Tuesday, January 18, 2011

foreclosure



What happens when 50-million people learn they defrauded by the banks creating illegal loans - defrauded by the courts by allowing the corrupt banks to illegally foreclose a loan no-longer secured by the property - betrayed by their courts & gov who KNEW this was happening and simply looked the other-way while these families are tossed to the street...



As it stands - it is literally impossible for the courts to know if those families were sold legal loans. These families do not yet realize they were lied to & misreprese­nted by the banks.



Nightmare On Wall-Stree­t - L. Randall Wray wrote

"Returning to the question -- why would the banks do this? To understand why, you've got to think like a criminal -- that is, like what my colleague Bill Black calls a "control fraud". That leads to a rephrasing of the question: Why would those who control a bank engage in risky and fraudulent activity that is sure to destroy the bank?

The answer, then, is obvious: Because those running the control fraud have no interest in the bank as a going concern -- they are simply looting the institutio­n, running it to maximize their own individual take. They get their bonuses and then jump a sinking ship -- and with luck they move directly into Treasury to arrange bail-outs to let the other rats on their Titanic suck whatever blood remains after the transfusio­ns."



http://www­.huffingto­npost.com/­l-randall-­wray/post_­1564_b_807­877.html?v­iew=print

In a major ruling Friday, a coalition of nonprofit defense lawyers and consumer protection advocates in Maryland successfully got over 10,000 foreclosure cases managed by GMAC Mortgage tossed out, because affidavits in the cases were signed by Jeffrey Stephan, the infamous GMAC “robo-signer” who attested to the authenticity of foreclosure documents without any knowledge about them, as well as signing other false statements.


The University of Maryland Consumer Protection Clinic and Civil Justice, Inc., a nonprofit, filed the class action lawsuit, arguing that any case using Jeffrey Stephan as a signer was illegitimate and must be dismissed. In court Friday, GMAC agreed to dismiss every case in Maryland relying on a Stephan affidavit. They can refile foreclosure actions on the close to 10,000 homes, but only at their own expense, and subject to new Maryland regulations which require mandatory mediation between borrower and lender before moving to foreclosure. Civil Justice and the Consumer Protection Clinic also want any cases with affidavits from Xee Moua of Wells Fargo, who has also admitted to robo-signing, thrown out, but that case has not yet been settled.
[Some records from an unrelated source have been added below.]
Lemma sound_update_pass (a : AI) : sound g a → sound g (update_pass a).1.
Proof.
  intros Ha. rewrite update_pass_unfold; simpl.
  assert (Hkb : ∀ s, s ∈ knowledge a → holds g s).
  { apply Forall_forall, Ha. }
  set (b := fold_left mark_mine _ _).
  assert (Hb : sound g b).
  { apply (fold_left_invariant (sound g)).
    - apply (fold_left_invariant (sound g)); [done|].
      intros a' c Hc. apply sound_mark_safe.
      apply elem_of_elements, scan_safes in Hc as (s & Hs & Hc).
      eapply known_safes_sound; eauto.
    - intros a' c Hc. apply sound_mark_mine.
      apply elem_of_elements, scan_mines in Hc as (s & Hs & Hc).
      eapply known_mines_sound; eauto. }
  apply sound_set_knowledge; [done|].
  destruct Hb as (_ & _ & Hb). rewrite Forall_forall in Hb.
  apply Forall_forall. intros s [_ Hs]%list_elem_of_filter. by apply Hb.
Qed.

Lemma sound_update_loop (fuel : nat) (a b : AI) :
  update_loop fuel a = Some b → sound g a → sound g b.
Proof.
  revert a. induction fuel as [|fuel IH]; intros a; simpl; [done|].
  pose proof (sound_update_pass a) as Hp.
  destruct (update_pass a) as [a' [|]]; simpl in Hp.
  - intros H Ha. apply (IH a'); auto.
  - intros [= <-]. exact Hp.
Qed.

Lemma sound_update_knowledge (a : AI) : sound g a → sound g (update_knowledge a).
Proof.
  unfold update_knowledge.
  destruct (update_loop _ a) as [b|] eqn:E; simpl; [|done].
  by eapply sound_update_loop.
Qed.

Lemma holds_infer_pair (nk : list Sentence) (s1 s2 : Sentence) :
  holds g s1 → holds g s2 →
  Forall (holds g) nk → Forall (holds g) (infer_pair nk s1 s2).
Proof.
  intros H1 H2 Hnk. unfold infer_pair.
  repeat case_bool_decide; try done.
  apply Forall_app_2; [done|]. apply Forall_singleton.
  unfold holds in *; simpl. rewrite mine_count_difference by done. lia.
Qed.

Lemma sound_infer_new_sentences (a : AI) :
  sound g a → sound g (infer_new_sentences a).
Proof.
  intros Ha. pose proof Ha as (_ & _ & Hk).
  apply sound_set_knowledge; [done|].
  apply Forall_app_2; [done|].
  rewrite Forall_forall in Hk. unfold inferred.
  apply (fold_left_invariant (Forall (holds g))); [by apply Forall_nil|].
  intros nk s1 Hs1 Hnk.
  apply (fold_left_invariant (Forall (holds g))); [done|].
  intros nk' s2 Hs2. apply holds_infer_pair; auto.
Qed.

End Board.
(** * Reference wallet front end: polling, classification and routing

    A shallow embedding of the client-side logic of the reference wallet
    (web pages [FundsPullPreApprovals.tsx], [Home.tsx], the two
    [TotalBalance] components and the mobile [UserProvider] context),
    together with the properties its specification states about it.

    Conventions.
    - A JavaScript [number] holding a Unix timestamp or a time value is an
      integer [Z]; a [number] holding an amount or a rate is a binary64
      [float]; a JavaScript [string] is a [string].
    - [undefined] is [None].
    - An [async] function is split at each [await] of a backend request
      into the part that runs up to the suspension and the continuation
      that runs when the awaited promise settles; the environment may
      unmount the view or fire a timer in between.  An [await] on the
      session store or on the navigation is taken to resume at once. *)

From Stdlib Require Import String ZArith List Bool Lia Permutation Floats.
Import ListNotations.

Local Open Scope string_scope.
Local Open Scope list_scope.
Local Open Scope Z_scope.

(** [a === b] on two strings. *)
Infix "===" := String.eqb (at level 70, no associativity).

(* ===================================================================== *)
(** * Shared interfaces ([interfaces/user])                              *)
(* ===================================================================== *)

(** A payment method, with the fields the components read. *)
Record PaymentMethod : Type := mkPaymentMethod {
  pm_id : Z;
  pm_name : string;
  pm_provider : string
}.

(** The user record.  [paymentMethods] is absent until the mobile context
    attaches the separately fetched list. *)
Record User : Type := mkUser {
  first_name : string;
  last_name : string;
  registration_status : string;
  is_admin : bool;
  paymentMethods : option (list PaymentMethod)
}.

(** Modelled from the spec: the record of [interfaces/transaction], which
    is not among the sources and of which the pages read no field; the
    fields are those the data model of the specification lists. *)
Record Transaction : Type := mkTransaction {
  tx_sender : string;
  tx_receiver : string;
  tx_amount : Z;
  tx_currency : string;
  tx_status : string;
  tx_timestamp : Z
}.

(* ===================================================================== *)
(** * Approval classification ([pages/FundsPullPreApprovals.tsx])        *)
(* ===================================================================== *)

Module Approvals.

(** ** Data *)

(** The fields of [interfaces/approval] that the pages read. *)
Record Scope : Type := mkScope {
  expiration_timestamp : Z            (* seconds since the epoch *)
}.
(** [s.rfind(c)]: the last index of [c], [None] for Python's [-1]. *)
Fixpoint rfind (c : ascii) (s : str) : option nat :=
  match s with
  | [] => None
  | x :: t =>
      match rfind c t with
      | Some i => Some (S i)
      | None => if Ascii.eqb x c then Some 0 else None
      end
  end.

(** [os.path.basename]: what follows the last slash. *)
Definition basename (p : str) : str :=
  match rfind "/" p with
  | Some i => drop (S i) p
  | None => p
  end.

(** [os.path.splitext]: split at the last dot of the last component,
    unless only dots precede it there. *)
Definition splitext (p : str) : str * str :=
  let filename_index :=
    match rfind "/" p with Some i => S i | None => 0 end in
  match rfind "." p with
  | Some dot_index =>
      if (filename_index <=? dot_index)
         && negb (forallb (Ascii.eqb ".")
                          (drop filename_index (take dot_index p)))
      then (take dot_index p, drop dot_index p)
      else (p, [])
  | None => (p, [])
  end.

(** [os.path.join(a, b)]. *)
Definition join (a b : str) : str :=
  if startswith b (py "/") then b
  else if negb (truthy a) || endswith a (py "/") then a ++ b
  else a ++ py "/" ++ b.

End Os.

(** ** Outcomes, events and the world *)

(** What a Python call yields: a value, or a raised [Exception] carried
    as its message [str(e)]. *)
Inductive outcome (A : Type) : Type :=
| Ok (a : A)
| Raise (e : str).

Arguments Ok {A} a.
Arguments Raise {A} e.

Inductive level : Type := INFO | WARNING | ERROR.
This was not the plan of GMAC and other banks caught using robo-signers last year. They hoped to undergo a pause in proceedings, run a quick “double-check” and then issue substitute documents in the same cases. That would have been a much more rapid solution for the banks and would have resulted in many more foreclosures. Now GMAC has to go back and basically file the entire case all over again, meaning they have to give notice of foreclosure to the borrower, engage the borrower in modification options, and basically run through the whole process from the beginning. They cannot use the shortcut solution, thanks to the class action suit filed. GMAC’s dismissal of every foreclosure in Maryland shows their doubts they would have won the class action.


The Consumer Protection Clinic at the U. of Maryland is a class taught by Peter Holland. Rather than just read and lecture about foreclosure fraud and consumer protection law, Holland has the class join motions, prepare cross-examinations and legitimately get involved in the cases. It reminds me of the class of Alan Dershowitz depicted in the film Reversal of Fortune, or the Medill Innocence Project investigating wrongful convictions at Northwestern. Given the national scope of foreclosure fraud, you can imagine classes like this springing up all over the country.


As I said, this doesn’t mean that GMAC cannot refile foreclosures in these cases. But they have to spend a lot of time and money to go back to the beginning and redo every case, and must adhere to Maryland law of allowing mediation. Maryland is a judicial foreclosure state which has produced some of the better rulings during this crisis. But we’re starting to see challenges even in non-judicial foreclosure states, like Massachusetts, where the Ibanez case has thrown every foreclosure in the state into turmoil. The rates of moving properties through foreclosure have dropped dramatically, in all 50 states, by an average of 50%. It just seems inevitable that lawyers in other states will follow the Maryland action and attempt to get everything which used a robo-signer thrown out.


And if the Ibanez case, which questions the right for banks to foreclose at all, can be broadly applied, those rates will drop even further. And Georgetown Law Professor Adam Levitin thinks may be the case.